Country United States
Language English
Budget $19 million
Box office $40.9 million (domestic)

Poltergeist II: The Other Side is a 1986 supernatural thriller film and the second entry in the Poltergeist film series. A sequel to Poltergeist, it features the return of the original family, who are once again confronted by a spirit trying to harm their daughter, Carol Anne. It received mixed reviews from critics and did not gross as much at the box office as its predecessor, although it was still financially successful. It ended up making over $40 million against a $19 million (estimated) production budget and was nominated for the Academy Award for Visual Effects. The film was also nominated for a Razzie Award for Zelda Rubinstein as Worst Supporting Actress.

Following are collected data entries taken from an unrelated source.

(* ===== verification/Manager.v ===== *)
(** * cmd/main.go: the manager

    The scheme that [init] fills, the flags with Go's rules for the command
    line, the options that [main] builds from them, and the start-up, which ends
    the process at the first step that fails. *)

From S2P Require Import Prelude GoStrings K8s ApiTypes External Metadata IngressConfig Generator.
From S2P Require Import Interaction Status Reconcile Cluster Access.
Local Open Scope string_scope.
Local Open Scope list_scope.

(** ** The variables that flags set *)

Inductive strVar :=
  | metricsAddr | probeAddr | webhookCertPath | webhookCertName | webhookCertKey
  | metricsCertPath | metricsCertName | metricsCertKey | globalConfigName | globalConfigNamespace.
Inductive boolVar := enableLeaderElection | secureMetrics | enableHTTP2.
#[export] Instance strVar_eq_dec : EqDecision strVar.
Proof. solve_decision. Defined.
#[export] Instance boolVar_eq_dec : EqDecision boolVar.
Proof. solve_decision. Defined.

Record Vars := { str_of : strVar → string; bool_of : boolVar → bool }.
Definition set_str (v : strVar) (x : string) (o : Vars) : Vars :=
  {| str_of := λ u, if decide (u = v) then x else str_of o u; bool_of := bool_of o |}.
Definition set_bool (v : boolVar) (x : bool) (o : Vars) : Vars :=
  {| str_of := str_of o; bool_of := λ u, if decide (u = v) then x else bool_of o u |}.

(** [flag.StringVar] and [flag.BoolVar]: names and defaults. *)
Definition stringFlag (v : strVar) : string :=
  match v with
  | metricsAddr => "metrics-bind-address"
  | probeAddr => "health-probe-bind-address"
  | webhookCertPath => "webhook-cert-path"
  | webhookCertName => "webhook-cert-name"
  | webhookCertKey => "webhook-cert-key"
  | metricsCertPath => "metrics-cert-path"
  | metricsCertName => "metrics-cert-name"
  | metricsCertKey => "metrics-cert-key"
  | globalConfigName => "global-config-name"
  | globalConfigNamespace => "global-config-namespace"
  end.
Definition boolFlag (v : boolVar) : string :=
  match v with
  | enableLeaderElection => "leader-elect"
  | secureMetrics => "metrics-secure"
  | enableHTTP2 => "enable-http2"
  end.

(** [podNamespace] is the environment's [POD_NAMESPACE]. *)
Definition defaults (podNamespace : string) : Vars :=
  {| str_of v := match v with
                 | metricsAddr => "0"
                 | probeAddr => ":8081"
                 | webhookCertPath => ""
                 | webhookCertName => "tls.crt"
                 | webhookCertKey => "tls.key"
                 | metricsCertPath => ""
                 | metricsCertName => "tls.crt"
                 | metricsCertKey => "tls.key"
                 | globalConfigName => "bigbang-operator-global"
                 | globalConfigNamespace => podNamespace
                 end;
     bool_of v := match v with enableLeaderElection => false | secureMetrics => true | enableHTTP2 => false end |}.

(** ** The command line *)

Inductive flagKind :=
  | StringFlag (v : strVar)
  | BoolFlag (v : boolVar)
  | LibraryFlag (isBool : bool).       (* bound by zap or registered by controller-runtime *)

Definition strVars : list strVar :=
  [metricsAddr; probeAddr; webhookCertPath; webhookCertName; webhookCertKey;
   metricsCertPath; metricsCertName; metricsCertKey; globalConfigName; globalConfigNamespace].
Definition boolVars : list boolVar := [enableLeaderElection; secureMetrics; enableHTTP2].

Definition isBoolFlag (k : flagKind) : bool :=
  match k with StringFlag _ => false | BoolFlag _ => true | LibraryFlag b => b end.

(** [strconv.ParseBool] *)
Definition ParseBool (s : string) : option bool :=
  if existsb (String.eqb s) ["1"; "t"; "T"; "TRUE"; "true"; "True"] then Some true
  else if existsb (String.eqb s) ["0"; "f"; "F"; "FALSE"; "false"; "False"] then Some false
  else None.

Inductive argument :=
  | Operand                                            (* parsing stops before it *)
  | Terminator                                         (* "--": parsing stops after it *)
  | BadSyntax
  | Flag (name : string) (value : option string).      (* [-name], [--name=value] *)

(** The first part of [FlagSet.parseOne]. *)
Definition classify (s : string) : argument :=
  match s with
  | String c0 (String c1 rest) =>
      if negb (Ascii.eqb c0 "-") then Operand
      else
        let double := Ascii.eqb c1 "-" in
        let name := if double then rest else String c1 rest in
        if double && String.eqb rest "" then Terminator
        else match name with
             | "" => BadSyntax
             | String c _ =>
                 if Ascii.eqb c "-" || Ascii.eqb c "=" then BadSyntax
                 else
                   let i := Index name "=" in
                   if (0 <=? i)%Z then Flag (str_take (Z.to_nat i) name) (Some (str_drop (Z.to_nat i + 1) name))
                   else Flag name None
             end
  | _ => Operand
  end.

Inductive parse_error := ErrHelp | Failf (e : error).

Section CommandLine.
(** The library flags: whether one is boolean, and whether it takes a value.
    They configure the logger and the client, which the model leaves out. *)
Context (library : string → option bool) (library_Set : string → string → option error).

Definition lookupFlag (name : string) : option flagKind :=
  match list_find (λ v, stringFlag v = name) strVars with
  | Some (_, v) => Some (StringFlag v)
  | None => match list_find (λ v, boolFlag v = name) boolVars with
            | Some (_, v) => Some (BoolFlag v)
            | None => LibraryFlag <$> library name
            end
  end.

(** [Value.Set] *)
Definition Set_value (k : flagKind) (name value : string) (o : Vars) : Vars + error :=
  match k with
  | StringFlag v => inl (set_str v value o)
  | BoolFlag v => match ParseBool value with
                  | Some b => inl (set_bool v b o)
                  | None => inr (Errorf "parse error")
                  end
  | LibraryFlag _ => match library_Set name value with None => inl o | Some e => inr e end
  end.

(** What a failure of [Set] is wrapped in. *)
Definition invalid (k : flagKind) (name : string) (value : option string) : string :=
  match isBoolFlag k, value with
  | true, Some v => "invalid boolean value " +:+ Quote v +:+ " for -" +:+ name
  | true, None => "invalid boolean flag " +:+ name
  | false, v => "invalid value " +:+ Quote (default "" v) +:+ " for flag -" +:+ name
  end.

(** [flag.Parse]: flags are set from left to right; a flag that is not boolean
    takes the next argument when it has no value of its own. *)
Fixpoint Parse (args : list string) (o : Vars) : Vars + parse_error :=
  match args with
  | [] => inl o
  | s :: args =>
      match classify s with
      | Operand | Terminator => inl o
      | BadSyntax => inr (Failf (Errorf ("bad flag syntax: " +:+ s)))
      | Flag name value =>
          match lookupFlag name with
          | None =>
              if String.eqb name "help" || String.eqb name "h" then inr ErrHelp
              else inr (Failf (Errorf ("flag provided but not defined: -" +:+ name)))
          | Some k =>
              if isBoolFlag k then
                match Set_value k name (default "true" value) o with
                | inl o => Parse args o
                | inr e => inr (Failf (Wrapf (invalid k name value) e))
                end
              else
                match value, args with
                | Some v, _ =>
                    match Set_value k name v o with
                    | inl o => Parse args o
                    | inr e => inr (Failf (Wrapf (invalid k name (Some v)) e))
                    end
                | None, v :: args =>
                    match Set_value k name v o with
                    | inl o => Parse args o
                    | inr e => inr (Failf (Wrapf (invalid k name (Some v)) e))
                    end
                | None, [] => inr (Failf (Errorf ("flag needs an argument: -" +:+ name)))
                end
          end
      end
  end.
End CommandLine.

(** ** The scheme *)

Inductive schemeGroup := clientgoscheme | networkingv1 | istiosecv1 | istionetv1.

(** [schema.GroupVersion] of the API and the types its [init] registers. *)
Definition bigbang_GroupVersion : string * string := ("bigbang.dev", "v1alpha1").
Definition registered_types : list string := ["Package"; "PackageList"].

(** ** Options *)

Record tlsConfig := { NextProtos : list string }.
Definition disableHTTP2 (c : tlsConfig) : tlsConfig := {| NextProtos := ["http/1.1"] |}.
Definition tlsOpts (o : Vars) : list (tlsConfig → tlsConfig) :=
  if negb (bool_of o enableHTTP2) then [disableHTTP2] else [].

Record WebhookOptions := {
  wh_TLSOpts : list (tlsConfig → tlsConfig);
  wh_CertDir : string; wh_CertName : string; wh_KeyName : string
}.
Definition webhookServerOptions (o : Vars) : WebhookOptions :=
  if (0 <? len (str_of o webhookCertPath))%nat
  then {| wh_TLSOpts := tlsOpts o; wh_CertDir := str_of o webhookCertPath;
          wh_CertName := str_of o webhookCertName; wh_KeyName := str_of o webhookCertKey |}
  else {| wh_TLSOpts := tlsOpts o; wh_CertDir := ""; wh_CertName := ""; wh_KeyName := "" |}.

Inductive filterProvider := WithAuthenticationAndAuthorization.
Record MetricsOptions := {
  ms_BindAddress : string; ms_SecureServing : bool; ms_TLSOpts : list (tlsConfig → tlsConfig);
  ms_FilterProvider : option filterProvider;
  ms_CertDir : string; ms_CertName : string; ms_KeyName : string
}.
Definition metricsServerOptions (o : Vars) : MetricsOptions :=
  let certs := (0 <? len (str_of o metricsCertPath))%nat in
  {| ms_BindAddress := str_of o metricsAddr; ms_SecureServing := bool_of o secureMetrics; ms_TLSOpts := tlsOpts o;
     ms_FilterProvider := if bool_of o secureMetrics then Some WithAuthenticationAndAuthorization else None;
     ms_CertDir := if certs then str_of o metricsCertPath else "";
     ms_CertName := if certs then str_of o metricsCertName else "";
     ms_KeyName := if certs then str_of o metricsCertKey else "" |}.

(** [fields.OneTermEqualSelector]; [ByObject] has at most the entry for
    ConfigMaps, by namespace. *)
Record fieldSelector := OneTermEqualSelector { fs_Field : string; fs_Value : string }.
Record CacheOptions := { ByObject_ConfigMap : option (gmap string fieldSelector) }.
Definition cacheOpts (o : Vars) : CacheOptions :=
  {| ByObject_ConfigMap :=
       if negb (String.eqb (str_of o globalConfigNamespace) "")
       then Some {[str_of o globalConfigNamespace := OneTermEqualSelector "metadata.name" (str_of o globalConfigName)]}
       else None |}.

Record ManagerOptions := {
  mo_Scheme : Scheme; mo_Cache : CacheOptions; mo_Metrics : MetricsOptions; mo_WebhookServer : WebhookOptions;
  mo_HealthProbeBindAddress : string; mo_LeaderElection : bool; mo_LeaderElectionID : string
}.
Definition managerOptions (scheme : Scheme) (o : Vars) : ManagerOptions :=
  {| mo_Scheme := scheme; mo_Cache := cacheOpts o; mo_Metrics := metricsServerOptions o;
     mo_WebhookServer := webhookServerOptions o; mo_HealthProbeBindAddress := str_of o probeAddr;
     mo_LeaderElection := bool_of o enableLeaderElection; mo_LeaderElectionID := "d512971f.bigbang.dev" |}.

(** The libraries: the schemes' registrations, what a manager hands out (nil or
    not), and the flags they add. *)
Class ManagerExt := {
  SchemeState : Type;
  NewScheme : SchemeState;
  AddToScheme : schemeGroup → SchemeState → outcome SchemeState;
  Builder_AddToScheme : string * string → list string → SchemeState → outcome SchemeState;
  ObjectKinds : SchemeState → Scheme;
  GetScheme : ManagerOptions → option Scheme;
  GetAPIReader : ManagerOptions → bool;
  GetEventRecorderFor : ManagerOptions → string → bool;
  library_flag : string → option bool;
  library_Set : string → string → option error
}.
(** A manager hands out the scheme it was given, a reader and a recorder. *)
Class ManagerLaws `{ManagerExt} : Prop := {
  GetScheme_given o : GetScheme o = Some (mo_Scheme o);
  GetAPIReader_given o : GetAPIReader o = true;
  GetEventRecorderFor_given o name : GetEventRecorderFor o name = true
}.

(** ** Start-up *)

(** The calls that may fail, in the order of [main]. *)
Inductive step :=
  | GetConfigOrDie
  | NewManager (o : ManagerOptions)
  | SetupController (r : PackageReconciler) (watches : list ObjectType * bool)
  | AddHealthzCheck (name : string)
  | AddReadyzCheck (name : string)
  | Start.

(** The steps taken, and a value or the exit code of [os.Exit]. *)
Definition boot (A : Type) : Type := list step * (A + Z).
#[export] Instance boot_ret : MRet boot := λ A a, ([], inl a).
#[export] Instance boot_bind : MBind boot := λ A B f m,
  match m with
  | (tr, inl a) => let '(tr', r) := f a in (tr ++ tr', r)
  | (tr, inr code) => (tr, inr code)
  end.

Section Main.
Context `{ManagerExt}.

Definition Must {A} (m : outcome A) : outcome A := match m with Err _ => Panics | _ => m end.

Definition init : outcome SchemeState :=
  s ← Must (AddToScheme clientgoscheme NewScheme);
  s ← Must (Builder_AddToScheme bigbang_GroupVersion registered_types s);
  s ← Must (AddToScheme networkingv1 s);
  s ← Must (AddToScheme istiosecv1 s);
  Must (AddToScheme istionetv1 s).

Definition reconciler (scheme : Scheme) (o : Vars) : PackageReconciler :=
  let mgr := managerOptions scheme o in
  {| r_Scheme := GetScheme mgr; r_APIReader := GetAPIReader mgr;
     r_Recorder := GetEventRecorderFor mgr "bigbang-operator";
     r_GlobalConfigNamespace := str_of o globalConfigNamespace; r_GlobalConfigName := str_of o globalConfigName |}.

(** [answer] says which steps fail; [if err != nil { os.Exit(1) }]. *)
Context (answer : step → option error).
Definition attempt (s : step) : boot unit :=
  ([s], match answer s with None => inl tt | Some _ => inr 1%Z end).

(** [flag.Parse] of [flag.CommandLine], whose error handling is [ExitOnError]. *)
Definition parseFlags (args : list string) (podNamespace : string) : boot Vars :=
  match Parse library_flag library_Set args (defaults podNamespace) with
  | inl o => ([], inl o)
  | inr ErrHelp => ([], inr 0%Z)
  | inr (Failf _) => ([], inr 2%Z)
  end.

It was followed in 1988 by Poltergeist III.


One year after the events of Poltergeist, Cuesta Verde, the Freelings' neighborhood from the first film, is being evacuated and turned into an archeological paranormal dig, centered around the spot where the Freelings' home stood before it imploded. The excavation leads to the discovery of an underground cave by a ground crew. Its existence is revealed to psychic Tangina Barrons (Zelda Rubinstein), who tells a friend of hers, Taylor (Will Sampson), a Native American shaman. After investigating the cave for himself, Taylor realizes that Kane (Julian Beck), a deceased, insane preacher, has located Carol Anne and goes to defend her.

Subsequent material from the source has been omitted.